Cross-linked corneas showed early stromal edema. By 5 weeks, complete resolution of the edema and a pronounced highly-organized anterior 200-mm fluorescent zone was observed. Terminal deoxynucleotyl transferase mediated uridine triphosphate biotin nick-end labeling staining showed keratocyte death by both necrosis and apoptosis between days 1 and 3 after cross-linking. At day 1,the limbal area close to the cross-linking zone showed some inflammatory cells and a-SMA–positive cells, indicative of the presence of myofibroblasts. By day 3, some myofibroblasts had migrated to the area beneath the cross-linked stroma. Between days 3 and 5 weeks, there was an increase in a-SMA staining in the area surrounding the cross-linked stroma. The area of cross-linking remained acellular up to 5 weeks.
Collagen cross-linking results in early edema,keratocyte apoptosis, and necrosis, appearance of inflammatory cells in the surrounding area of treatment and transformation of surrounding keratocytes into myofibroblasts.
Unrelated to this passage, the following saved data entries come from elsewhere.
(** C9 (amended): in the catalog the distribution is Normal or Skewed, and
    the variance Equal or Unequal, exactly for the Continuous entries (the
    other entries hold the placeholders Binary or Uniform and a dash).
    Loading a Continuous preset sets shape and variance to the preset's;
    loading a Proportion or Categorical preset leaves both attributes of
    the session state as they were. So the loaded configuration has shape
    and variance set exactly when its metric type is Continuous provided
    neither was set before the load. *)
Theorem shape_and_variance_follow_metric_type :
  (∀ k p, presets !! k = Some p →
     (distribution p ∈ [lit "Normal"; lit "Skewed"]
      ↔ metric_type p = lit "Continuous")
     ∧ (variance p ∈ [lit "Equal"; lit "Unequal"]
        ↔ metric_type p = lit "Continuous"))
  ∧ (∀ k p st, presets !! k = Some p →
     ∃ st', load_scenario k st = Return st'
       ∧ ss_metric_type st' = Some (metric_type p)
       ∧ (metric_type p = lit "Continuous" →
          ss_distribution_shape st' = Some (distribution p)
          ∧ ss_variance_condition st' = Some (variance p))
       ∧ (metric_type p ≠ lit "Continuous" →
          ss_distribution_shape st' = ss_distribution_shape st
          ∧ ss_variance_condition st' = ss_variance_condition st))
  ∧ (∀ k st st', is_Some (presets !! k) →
     ss_distribution_shape st = None → ss_variance_condition st = None →
     load_scenario k st = Return st' → shape_variance_invariant st').
Proof.
  split; [| split].
  - apply (presets_Forall (λ p,
      (distribution p ∈ [lit "Normal"; lit "Skewed"] ↔ metric_type p = lit "Continuous")
      ∧ (variance p ∈ [lit "Equal"; lit "Unequal"] ↔ metric_type p = lit "Continuous"))).
    compute_done.
  - intros k p st Hp.
    destruct (load_scenario_known k p st Hp)
      as (st' & Hload & _ & _ & Hm & _ & _ & Hsv).
    exists st'. split; [done |]. split; [done |].
    case_bool_decide; split; intros; done.
  - intros k st st' [p Hp] Hshape Hvar Hload.
    destruct (load_scenario_known k p st Hp)
      as (st'' & Hload' & _ & _ & Hm & _ & _ & Hsv).
    rewrite Hload in Hload'. injection Hload' as <-.
    unfold shape_variance_invariant. rewrite Hm.
    case_bool_decide as Hc.
    + destruct Hsv as [-> ->]. rewrite Hc. split; split; by eauto.
    + destruct Hsv as [-> ->]. rewrite Hshape, Hvar.
      split; split; intros H; try (by destruct H); injection H as H; done.
Qed.

Lemma shape_and_variance_follow_metric_type_witness :
  ((distribution (mk_preset "Proportion" "Binary" "-" 2 1000
                            "Two-Proportion Z-Test" "Two-Proportion Z-Test")
    ∈ [lit "Normal"; lit "Skewed"]
    ↔ lit "Proportion" = lit "Continuous")
   ∧ (lit "-" ∈ [lit "Equal"; lit "Unequal"] ↔ lit "Proportion" = lit "Continuous"))
  ∧ shape_variance_invariant
      {| ss_current_scenario := Some 9;
         ss_num_paths := Some 2;
         ss_metric_type := Some (lit "Proportion");
         ss_sample_size_per_path := Some 1000;
         ss_file_name := Some (lit "test inputs/scenario9.csv");
         ss_distribution_shape := None;
         ss_variance_condition := None |}.
Proof.
  destruct shape_and_variance_follow_metric_type as (Hcat & _ & Hinv).
  split.
  - apply (Hcat 9). reflexivity.
  - apply (Hinv 9 empty_session).
    + eexists. reflexivity.
    + reflexivity.
    + reflexivity.
    + reflexivity.
Defined.

(** ** The samplers *)

Lemma group_label_ok prefix i :
  0 <= i < max_paths → group_label prefix i = Return (label prefix i).
Proof.
  intros Hi. unfold group_label, chr, max_paths in *.
  replace ((0 <=? 65 + i) && (65 + i <? 1114112)) with true; [done |].
  symmetry. apply andb_true_iff. lia.
Qed.

Lemma group_label_too_far prefix i :
  max_paths <= i → group_label prefix i = Raise ValueError.
Proof.
  intros Hi. unfold group_label, chr, max_paths in *.
  replace (65 + i <? 1114112) with false by lia.
  by rewrite andb_false_r.
Qed.

Lemma group_label_returns prefix i name :
  0 <= i → group_label prefix i = Return name → name = label prefix i ∧ i < max_paths.
Proof.
  intros Hi Hname. destruct (Z.lt_ge_cases i max_paths) as [Hlt | Hge].
  - rewrite group_label_ok in Hname by lia. by injection Hname as <-.
  - by rewrite group_label_too_far in Hname.
Qed.

Lemma append_records_eq name values data uid :
  append_records name values (data, uid)
  = (data ++ records name uid values, uid + Z.of_nat (length values)).
Proof.
  unfold append_records. revert data uid.
  induction values as [| v values IH]; intros data uid; simpl.
  - by rewrite app_nil_r, Z.add_0_r.
  - rewrite IH. f_equal; [by rewrite <- app_assoc | lia].
Qed.

Lemma records_length name uid values :
  length (records name uid values) = length values.
Proof. revert uid. induction values; intros; simpl; by f_equal. Qed.

Lemma records_user_id name uid values :
  user_id <$> records name uid values = seqZ uid (Z.of_nat (length values)).
Proof.
  revert uid. induction values as [| v values IH]; intros uid; [done |].
  cbn [records length fmap list_fmap]. rewrite seqZ_cons by lia.
  rewrite Nat2Z.inj_succ, Z.pred_succ. f_equal. apply IH.
Qed.

Lemma records_group name uid values :
  group <$> records name uid values = replicate (length values) name.
Proof. revert uid. induction values; intros; simpl; by f_equal. Qed.

Lemma records_metric name uid values :
  metric <$> records name uid values = values.
Proof. revert uid. induction values; intros; simpl; by f_equal. Qed.

Lemma blocks_metric prefix i uid arrays :
  metric <$> blocks prefix i uid arrays = concat arrays.
Proof.
  revert i uid. induction arrays as [| vs arrays IH]; intros i uid; [done |].
  simpl. by rewrite fmap_app, records_metric, IH.
Qed.

(** With [size] values per group, the blocks have the shape of a data set. *)
Lemma blocks_shape prefix (size : nat) i uid arrays :
  Forall (λ vs, length vs = size) arrays →
  length (blocks prefix i uid arrays) = (length arrays * size)%nat
  ∧ user_id <$> blocks prefix i uid arrays
    = seqZ uid (Z.of_nat (length arrays * size))
  ∧ group <$> blocks prefix i uid arrays
    = concat ((λ k, replicate size (label prefix k))
              <$> seqZ i (Z.of_nat (length arrays))).
Proof.
  intros Hall. revert i uid.
  induction Hall as [| vs arrays Hvs _ IH]; intros i uid; [done |].
  destruct (IH (i + 1) (uid + Z.of_nat (length vs))) as (IHlen & IHid & IHgroup).
  cbn [blocks length]. split; [| split].
  - rewrite length_app, records_length, IHlen. lia.
  - rewrite fmap_app, records_user_id, IHid, Hvs.
    replace (Z.of_nat (S (length arrays) * size))
      with (Z.of_nat size + Z.of_nat (length arrays * size)) by lia.
    by rewrite seqZ_app by lia.
  - rewrite fmap_app, records_group, IHgroup, Hvs.
    rewrite (seqZ_cons i) by lia.
    rewrite Nat2Z.inj_succ, Z.pred_succ. done.
Qed.
(** * tinydb: the page store of [tinydb.cpp]

    A shallow embedding of the [StorageManager] class of [tinydb.cpp], of the
    [std::fstream] operations it calls, and of the packed on-disk structures
    and layout constants, followed by the properties of the page store.

    - 32-bit unsigned integers are [Z] with the wrap-around written out.
    - A file is the list of its bytes; the file system maps paths to files.
    - [std::fstream] is a record: the path of the associated file (if any),
      the file position, and the three [iostate] bits.  The stream buffer is
      write-through: [write] transfers the bytes to the file at once, so that
      [flush] has nothing left to transfer.
    - The operating system may fail any request.  Which requests fail is a
      script carried by the world: each request issued to the operating
      system consumes one entry; an exhausted script means no more failures.
      A write that fails may have transferred a part of its bytes, and what
      has reached the file stays there; a read that fails delivers nothing.
    - The stream operations follow libstdc++: the sentry of an output
      function gives a stream with [badbit] also [failbit], and [seekp],
      [write] and [flush] build one. *)

From stdpp Require Import gmap strings list.
From Stdlib Require Import ZArith Lia.
From Stdlib Require Import Init.Byte Strings.Byte.
From Stdlib Require Import Ascii DecimalString.
(** * Exam-helper agents: orchestrator, explainer and learner

    A shallow embedding of the three agent modules
    ([orchestrator_agent.py], [explainer_agent.py], [learner_agent.py])
    and the properties their [process_query] methods and the helper
    [_extract_text_from_message] satisfy. *)

From Stdlib Require Import String Ascii NArith ZArith Lia DecimalString.
From stdpp Require Import base option list gmap strings fin_maps.

Local Open Scope N_scope.

(** ** Python strings

    A Python [str] is a sequence of Unicode code points.  Literals of the
    source files are UTF-8 text, which [py] decodes the way the Python
    reader does. *)

Definition codepoint := N.
Definition pystr := list codepoint.

Fixpoint utf8_decode (pending : nat) (acc : N) (bs : list N) : pystr :=
  match bs with
  | [] => []
  | b :: rest =>
      match pending with
      | O =>
          if b <? 128 then b :: utf8_decode 0 0 rest
          else if b <? 224 then utf8_decode 1 (b mod 32) rest
          else if b <? 240 then utf8_decode 2 (b mod 16) rest
          else utf8_decode 3 (b mod 8) rest
      | S O => (acc * 64 + b mod 64) :: utf8_decode 0 0 rest
      | S p => utf8_decode p (acc * 64 + b mod 64) rest
      end
  end.

Definition py (s : string) : pystr :=
  utf8_decode 0 0 (map N_of_ascii (list_ascii_of_string s)).

(** [str.isspace] on one code point: the code points CPython's
    [Py_UNICODE_ISSPACE] accepts. *)
Definition isspace (c : codepoint) : bool :=
  ((9 <=? c) && (c <=? 13)) || ((28 <=? c) && (c <=? 32))
  || (c =? 133) || (c =? 160) || (c =? 5760)
  || ((8192 <=? c) && (c <=? 8202))
  || (c =? 8232) || (c =? 8233) || (c =? 8239) || (c =? 8287) || (c =? 12288).

Fixpoint lstrip (s : pystr) : pystr :=
  match s with
  | [] => []
  | c :: rest => if isspace c then lstrip rest else s
  end.

Definition rstrip (s : pystr) : pystr := rev (lstrip (rev s)).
Compaction of anterior stroma fibers, keratocyte loss, and displacement of cell nuclei including inflammatory cells may have clinical implications in the long-term risk of further corneal thinning in keratoconus and in the cross-linked corneal immune response.
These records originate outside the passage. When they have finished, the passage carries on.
(** [k in t] *)
Fixpoint py_in (k t : string) : bool :=
  String.prefix k t
  || match t with
     | EmptyString => false
     | String _ rest => py_in k rest
     end.

Definition israel_en : list string :=
  [ "israel"; "israeli"; "jerusalem"; "gaza"; "idf"; "netanyahu"; "herzog"; "sharon" ].

Definition turkey_en : list string :=
  [ "turkey"; "turkish"; "türkiye"; "ankara"; "istanbul"; "erdogan"; "erdoğan"; "akp" ].

Definition israel_tr : list string :=
  [ "israil"; "israilli"; "kudüs"; "gazze" ].

Definition turkey_tr : list string :=
  [ "türkiye"; "türk"; "ankara"; "istanbul"; "erdoğan" ].

Definition israel_he : list string :=
  [ "ישראל"; "ישראלי"; "עזה"; "ירושלים"; ("צה" +:+ String "034"%char "ל") ].

Definition turkey_he : list string :=
  [ "טורקיה"; "טורקי"; "איסטנבול"; "ארדואן" ].

Definition political_terms : list string :=
  [ "prime minister"; "president"; "foreign minister"; "diplomat"; "cabinet";
    "government"; "minister"; "başbakan"; "cumhurbaşkanı"; "ראש הממשלה"; "שר החוץ";
    "משרד החוץ" ].

(** [any(k in t for k in keywords)] *)
Definition any_in (keywords : list string) (t : string) : bool :=
  existsb (fun k => py_in k t) keywords.

Definition cheap_keyword_filter `{Text} (text : string) : bool :=
  if String.eqb text "" then false
  else
    let t := py_lower text in
    let has_israel := any_in (israel_en ++ israel_tr ++ israel_he) t in
    let has_turkey := any_in (turkey_en ++ turkey_tr ++ turkey_he) t in
    let has_political := any_in political_terms t in
    if has_israel && has_turkey then true
    else if has_political && (has_israel || has_turkey) then true
    else false.

(** What the function returns is [result.get("relevant", False)]: the value
    the reply holds, whatever its type. *)
Definition llm_relevance_filter `{Platform} (text : string) : M pyval :=
  try_except
    (response <- remote_call (chat_create (Request TaskRelevance [text])) ;;
     result <- py_json_loads response ;;
     py_get result "relevant" (PBool false))
    (fun e => ret (PBool false)).

(** [{**d, k: v}]: the value of a key the dict has is replaced where it
    stands, a new key goes to the end. *)
Fixpoint dict_set (k : string) (v : pyval) (d : list (string * pyval))
  : list (string * pyval) :=
  match d with
  | [] => [(k, v)]
  | (k', v') :: rest =>
      if String.eqb k k' then (k, v) :: rest else (k', v') :: dict_set k v rest
  end.

(** ["yes" if b else "no"] *)
Definition yes_no (b : bool) : pyval := PStr (if b then "yes" else "no").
使用免疫荧光显微镜评估核黄素和长波紫外线照射后兔眼角膜成纤维细胞的超微结构改变和炎症细胞反应。
本研究使用 20 只成年新西兰白兔(体重 2.0-3.0kg)。其中 2 只兔子作为对照。去除上皮后,用核黄素 0.1%溶液(10mg 核黄素-5-磷酸在 10ml 20%葡聚糖 T-500 中)交联,每 3 分钟应用一次,共 30 分钟,然后用长波紫外线(360nm,3mW/cm2)照射 30 分钟。程序后第 1、3、11 天和 3、5 周,每一时间点处死 4 只兔子。用末端脱氧核苷酸转移酶介导的尿嘧啶三磷酸生物素缺口末端标记染色、α平滑肌肌动蛋白(α-SMA)、CD-3、髓过氧化物酶抗体和 4',6-二脒基-2-苯基吲哚(DAPI)复染对每个角膜的薄切片进行免疫组织化学研究。在另一个实验中,另外 6 只兔子如上所述处理,交联 10 天后,在中基质注射 5ml 脂多糖内毒素(1mg/ml)。
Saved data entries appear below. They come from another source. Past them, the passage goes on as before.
Lemma run_all_dicts (evs : list event) (w : world) :
  Forall (fun r => passed r = true) (List.filter passed (fst (run evs w))).
Proof.
  apply List.Forall_forall. intros r Hin. now apply filter_In in Hin.
Qed.

(** X5.  The reference of a name is fixed by its first record, as long
    as the ledger document is written by the chain alone.  After a first
    PASS record under a name, and over any history of record calls (other
    files recorded, the same name recorded again) with the artefact files,
    the clock and the write permissions of the ledger directory, of the CSV
    log and of the JSON document changing in between, verifying an existing
    file of that base name, in whatever directory, compares it with the
    digest of that first record.  The histories considered leave the
    document readable and do not rewrite it from outside: a document made
    unreadable or malformed is another matter (the verifier then raises,
    and the next PASS record replaces the document). *)
Theorem reference_survives_history
    (w w1 : world) (p p2 op : string) (r : pydict) (evs : list event) :
  create_evidence_chain p op w = (Ret r, w1) ->
  passed r = true ->
  forallb (other_record (basename p)) (default [] (read_all w)) = true ->
  basename p2 = basename p ->
  is_Some (files (snd (run evs w1)) !! p2) ->
  verify_integrity p2 (snd (run evs w1)) =
  (Ret (verdict (PStr (hash_text w p Hashlib.SHA256))
                (hash_text (snd (run evs w1)) p2 Hashlib.SHA256)),
   snd (run evs w1)).
Proof.
  intros Hrec Hpass Hnew Hname [f2 Hf2].
  destruct (create_passed _ _ _ _ _ Hrec Hpass) as (f1 & Hf1 & Hr & Hw1).
  assert (Hread1 : read_all w1
                   = Some (default [] (read_all w) ++ [PDict r])%list).
  { subst w1. unfold read_all. cbn [json_log set_json_log records].
    apply chain_of_appended. }
  pose proof (run_read_all evs w1 _ Hread1) as Hread2.
  rewrite <- app_assoc in Hread2. cbn [app] in Hread2.
  assert (Hdoc : exists data, json_log (snd (run evs w1)) = Doc data /\
            chain_of data
            = Some (default [] (read_all w) ++ PDict r ::
                    map PDict (List.filter passed (fst (run evs w1))))%list).
  { revert Hread2. unfold read_all at 1, records.
    destruct (json_log (snd (run evs w1))) as [| | data]; eauto.
    - destruct (default [] (read_all w)); discriminate.
    - discriminate. }
  destruct Hdoc as (data & Hlog & Hchain).
  rewrite verify_integrity_eq, Hf2, Hlog.
  rewrite (lookup_entry_chain _ _ _ Hchain), Hname.
  assert (Hn : named (basename p) (PDict r) = true)
    by (subst r; cbn; apply String.eqb_refl).
  rewrite find_entry_first by assumption.
  rewrite (named_truth _ _ Hn). cbn [negb py_get].
  subst r. reflexivity.
Qed.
交联的角膜表现出早期基质水肿。5 周后,观察到水肿完全消退,并出现明显的、高度有序的前 200μm 荧光带。交联后第 1 天至第 3 天,末端脱氧核苷酸转移酶介导的尿嘧啶三磷酸生物素缺口末端标记染色显示成纤维细胞通过坏死和凋亡死亡。第 1 天,靠近交联区的角膜缘区域有一些炎症细胞和 α-SMA 阳性细胞,表明存在肌成纤维细胞。第 3 天,一些肌成纤维细胞已迁移到交联基质下方的区域。第 3 天至第 5 周,交联基质周围区域的 α-SMA 染色增加。交联区域直到第 5 周仍然没有细胞。
胶原交联导致早期水肿、成纤维细胞凋亡和坏死、治疗区域周围炎症细胞的出现以及周围角膜细胞向肌成纤维细胞的转化。前基质纤维的紧密化、角膜细胞的丢失和包括炎症细胞在内的细胞核的移位,可能对视锥角膜长期进一步角膜变薄的风险和交联角膜免疫反应具有临床意义。